Rarefaction analyzer is a simple program that can be used to perform rarefaction analysis. This analysis is particularly useful when you wish to know the fraction of the target population that is captured in your sequence data versus the fraction of the target population that has not been described due to not sequencing deep enough. This is a standard analysis performed for microbiome research and is typically recommended for any kind of metagenomics where counts are of interest. Input to this tool includes a FASTA formatted reference database, a SAM formatted alignment file, and a CSV formatted annotation database.
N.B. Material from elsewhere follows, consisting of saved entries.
(* ===== verification/GuestSystem.v ===== *)
(** * The guest driver on the QEMU pipe device

    The two sides put together: the interrupt handler against the signaled
    list, the wake-up of a sleeping thread, [open] and [release], the set-up of
    the parameter block, and the path of a user's bytes to a service. *)

From S2P Require Import Prelude IntrusiveList PipeDevice PipeDeviceProofs PipeDeviceTheorems PipeProtocol GuestDriver GuestDriverProofs GuestDeviceLaws.

Lemma clear_bit_test b f j : 0 <= b -> 0 <= j -> test_bit j (clear_bit b f) = negb (b =? j) && test_bit j f.
Proof.
  intros Hb Hj. unfold test_bit, clear_bit. rewrite Z.ldiff_spec, Z.shiftl_1_l, Z.pow2_bits_eqb by done.
  by rewrite andb_comm.
Qed.

Lemma set_bit_test b f j : 0 <= b -> 0 <= j -> test_bit j (set_bit b f) = (b =? j) || test_bit j f.
Proof.
  intros Hb Hj. unfold test_bit, set_bit. rewrite Z.lor_spec, Z.shiftl_1_l, Z.pow2_bits_eqb by done.
  by rewrite orb_comm.
Qed.

(** The event a sleeper waits for. *)
Definition wake_event (is_write : bool) : Z := if is_write then PIPE_WAKE_WRITE else PIPE_WAKE_READ.

(** The awaited event, or the end of the pipe, clears the sleeper's bit. *)
Lemma wake_flags_clears wakes flags wr :
  flag_set wakes (wake_event wr) || flag_set wakes PIPE_WAKE_CLOSED = true ->
  test_bit (wakeBit wr) (wake_flags wakes flags) = false.
Proof.
  intros Hw. unfold wake_flags. change PIPE_WAKE_CLOSED with (2 ^ 0) in *.
  change PIPE_WAKE_READ with (2 ^ 1). change PIPE_WAKE_WRITE with (2 ^ 2).
  replace (wake_event wr) with (2 ^ (if wr then 2 else 1)) in Hw by (by destruct wr).
  rewrite !flag_set_bit in * by (try (by destruct wr)).
  destruct (Z.testbit wakes 0) eqn:B0.
  - rewrite !flag_set_bit by lia. rewrite !Z.lor_spec. change (Z.testbit (2 ^ 1) 1) with true.
    change (Z.testbit (2 ^ 2) 2) with true. change (Z.testbit (2 ^ 1) 2) with false.
    rewrite !orb_true_r.
    destruct wr; unfold wakeBit, BIT_WAKE_ON_READ, BIT_WAKE_ON_WRITE;
      rewrite !clear_bit_test by lia; done.
  - rewrite orb_false_r in Hw. rewrite !flag_set_bit by lia.
    destruct wr; rewrite Hw; unfold wakeBit, BIT_WAKE_ON_READ, BIT_WAKE_ON_WRITE;
      [|destruct (Z.testbit wakes 2)]; rewrite !clear_bit_test by lia; done.
Qed.

Section system.
Context {W : Type} (inv : W -> Prop) (live : W -> Z -> Prop) (phys : Z -> Z).
Local Abbreviation wf := (wf inv live).
#[local] Hint Extern 0 (PipeMMIO (machine W)) => exact (machine_mmio phys) : typeclass_instances.
Implicit Types (m : machine W) (k : kernel (machine W)).

(** Every pipe of the device is the channel of a live [struct qemu_pipe] the
    driver has registered. *)
Definition linked (k : kernel (machine W)) (V : gmap Z Pipe) : Prop :=
  forall p n, V !! p = Some n ->
    in_range 32 (pipe_channel n) /\ pipe_channel n <> 0 /\
    qd_pipes (kdev k) !! pipe_channel n = Some (pipe_channel n) /\
    is_Some (kpipes k !! pipe_channel n).
(* ===== verification/QemuTimerProofs.v ===== *)
(** * Correctness of the timer lists of QEMU *)

From S2P Require Import Prelude IntrusiveList QemuTimer.

(** A timer without its link. *)
Definition tinfo (t : QEMUTimer) : QEMUTimer := {| t with timer_next := 0 |}.

(** When a timer expires, as a key of the sorted list. *)
Definition tkey (h : gmap Z QEMUTimer) (x : Z) : Z := default (-1) (expire_time <$> h !! x).

(** Whether [t] is an active timer of the list [tl]. *)
Definition active_in (h : gmap Z QEMUTimer) (tl t : Z) : bool :=
  match h !! t with
  | Some n => (timer_list n =? tl) && negb (expire_time n =? -1)
  | None => false
  end.

(** The list [tl], whose head is [p], represents [l]: the active timers that
    belong to it, in the order they expire. *)
Record tlist_at (h : gmap Z QEMUTimer) (tl p : Z) (l : list Z) : Prop := {
  ta_chain : chain timer_next h p l;
  ta_sorted : key_sorted (tkey h) l;
  ta_elem : forall t, t ∈ l <-> active_in h tl t = true
}.

Definition timer_ok (s : timers) (t : Z) (n : QEMUTimer) : Prop :=
  t <> 0 /\ -1 <= expire_time n /\
  (timer_list n <> 0 -> is_Some (tlists s !! timer_list n)) /\
  (timer_list n = 0 -> expire_time n = -1).
(* ===== verification/SockAddrProofs.v ===== *)
(** * Socket addresses: conversions and printing *)

From S2P Require Import Prelude SockAddr.

(** ** Conversion to and from the host's structures *)

(** Addresses as the code makes them: fields within their types, a path that is
    a C string. *)
Definition addr_ok (a : SockAddress) : Prop :=
  match a with
  | AddrUnspec => True
  | AddrInet port address => in_range 16 port /\ in_range 32 address
  | AddrIn6 port address => in_range 16 port /\ length address = 16%nat
  | AddrUnix _ path => (0 ∉ path)
  end.

Lemma length_be n z : length (be_bytes n z) = n.
Proof. unfold be_bytes. by rewrite length_reverse, length_le_bytes. Qed.

Lemma of_be_bytes n z : in_range (8 * Z.of_nat n) z -> of_be (be_bytes n z) = z.
Proof.
  intros Hz. unfold of_be, be_bytes. rewrite reverse_involutive, of_le_bytes.
  apply Z.mod_small. unfold in_range in Hz. change 256 with (2 ^ 8). rewrite <- Z.pow_mul_r by lia. done.
Qed.

(** A field of [n] bytes after a prefix of known length. *)
Lemma take_drop_app {A} (p m r : list A) n k :
  length p = k -> length m = n -> take n (drop k (p ++ m ++ r)) = m.
Proof. intros <- <-. rewrite drop_app_length. apply take_app_length. Qed.

Lemma inet_from_to port address :
  in_range 16 port -> in_range 32 address ->
  sock_address_to_bsd (AddrInet port address)
    = Some (le_bytes 2 AF_INET ++ be_bytes 2 port ++ be_bytes 4 address ++ replicate 8 0, sizeof_in) /\
  sock_address_from_bsd (le_bytes 2 AF_INET ++ be_bytes 2 port ++ be_bytes 4 address ++ replicate 8 0) sizeof_in
    = Some (AddrInet port address).
Proof.
  intros Hp Ha. split; [done|]. unfold sock_address_from_bsd.
  rewrite take_app_length' by (by rewrite length_le_bytes). cbn [of_le Z.eqb].
  change (of_le (le_bytes 2 AF_INET) =? AF_INET) with true. cbn [sizeof_in Z.ltb Z.compare Pos.compare Pos.compare_cont].
  rewrite (take_drop_app (le_bytes 2 AF_INET) (be_bytes 2 port)) by (by rewrite ?length_le_bytes, ?length_be).
  rewrite app_assoc, (take_drop_app _ (be_bytes 4 address))
    by (by rewrite ?length_app, ?length_le_bytes, ?length_be).
  by rewrite !of_be_bytes.
Qed.

Lemma in6_from_to port address :
  in_range 16 port -> length address = 16%nat ->
  sock_address_from_bsd (le_bytes 2 AF_INET6 ++ be_bytes 2 port ++ replicate 4 0 ++ address ++ replicate 4 0) sizeof_in6
    = Some (AddrIn6 port address).
Proof.
  intros Hp Ha. unfold sock_address_from_bsd.
  rewrite take_app_length' by (by rewrite length_le_bytes).
  change (of_le (le_bytes 2 AF_INET6) =? AF_INET) with false.
  change (of_le (le_bytes 2 AF_INET6) =? AF_INET6) with true. change (sizeof_in6 <? sizeof_in6) with false.
  cbn match.
  rewrite (take_drop_app (le_bytes 2 AF_INET6) (be_bytes 2 port)) by (by rewrite ?length_le_bytes, ?length_be).
  rewrite !app_assoc, <- (app_assoc _ address), (take_drop_app _ address)
    by (by rewrite ?length_app, ?length_le_bytes, ?length_be, ?length_replicate).
  by rewrite of_be_bytes.
Qed.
The output of this tool is four TSV text files, with the proportion of reads sampled in the first column and the number of unique genes, groups, mechanisms, or classes identified in the rarefied data. These outputs can be easilly graphed with common R packages like ggplot2 or Python libraries such as matplotlib. To graph, place the proportion of reads sampled (first column) on the x-axis and the number of unique genes, groups, mechanisms, or classes (second column) on the y-axis.
$ git clone https://github.com/cdeanj/RarefactionAnalyzer.git
$ cd RarefactionAnalyzer
$ make
$ cp rarefaction /usr/local/bin
$ ./rarefaction
$ ./rarefaction \
-ref_fp ref.fa \
-sam_fp alignments.sam \
-annot_fp annotations.csv \
-gene_fp gene.tsv \
-group_fp group.tsv \
-class_fp class.tsv \
-mech_fp mech.tsv \
-min 5 \
-max 100 \
-samples 1 \
-t 80
Option | Type | Description |
---|---|---|
ref_fp | FILE | Path to FASTA formatted reference database |
annot_fp | FILE | Path to CSV formatted annotation database |
sam_fp | FILE | Path to SAM formatted alignment file |
gene_fp | FILE | File to write gene level results to |
group_fp | FILE | File to write group level results to |
class_fp | FILE | File to write class level results to |
mech_fp | FILE | File to write mechanism level results to |
min | INT | Starting sample level |
max | INT | Ending sample level |
skip | INT | Skip pattern |
samples | INT | Number of samples to run |
t | INT | Threshold to determine gene significance |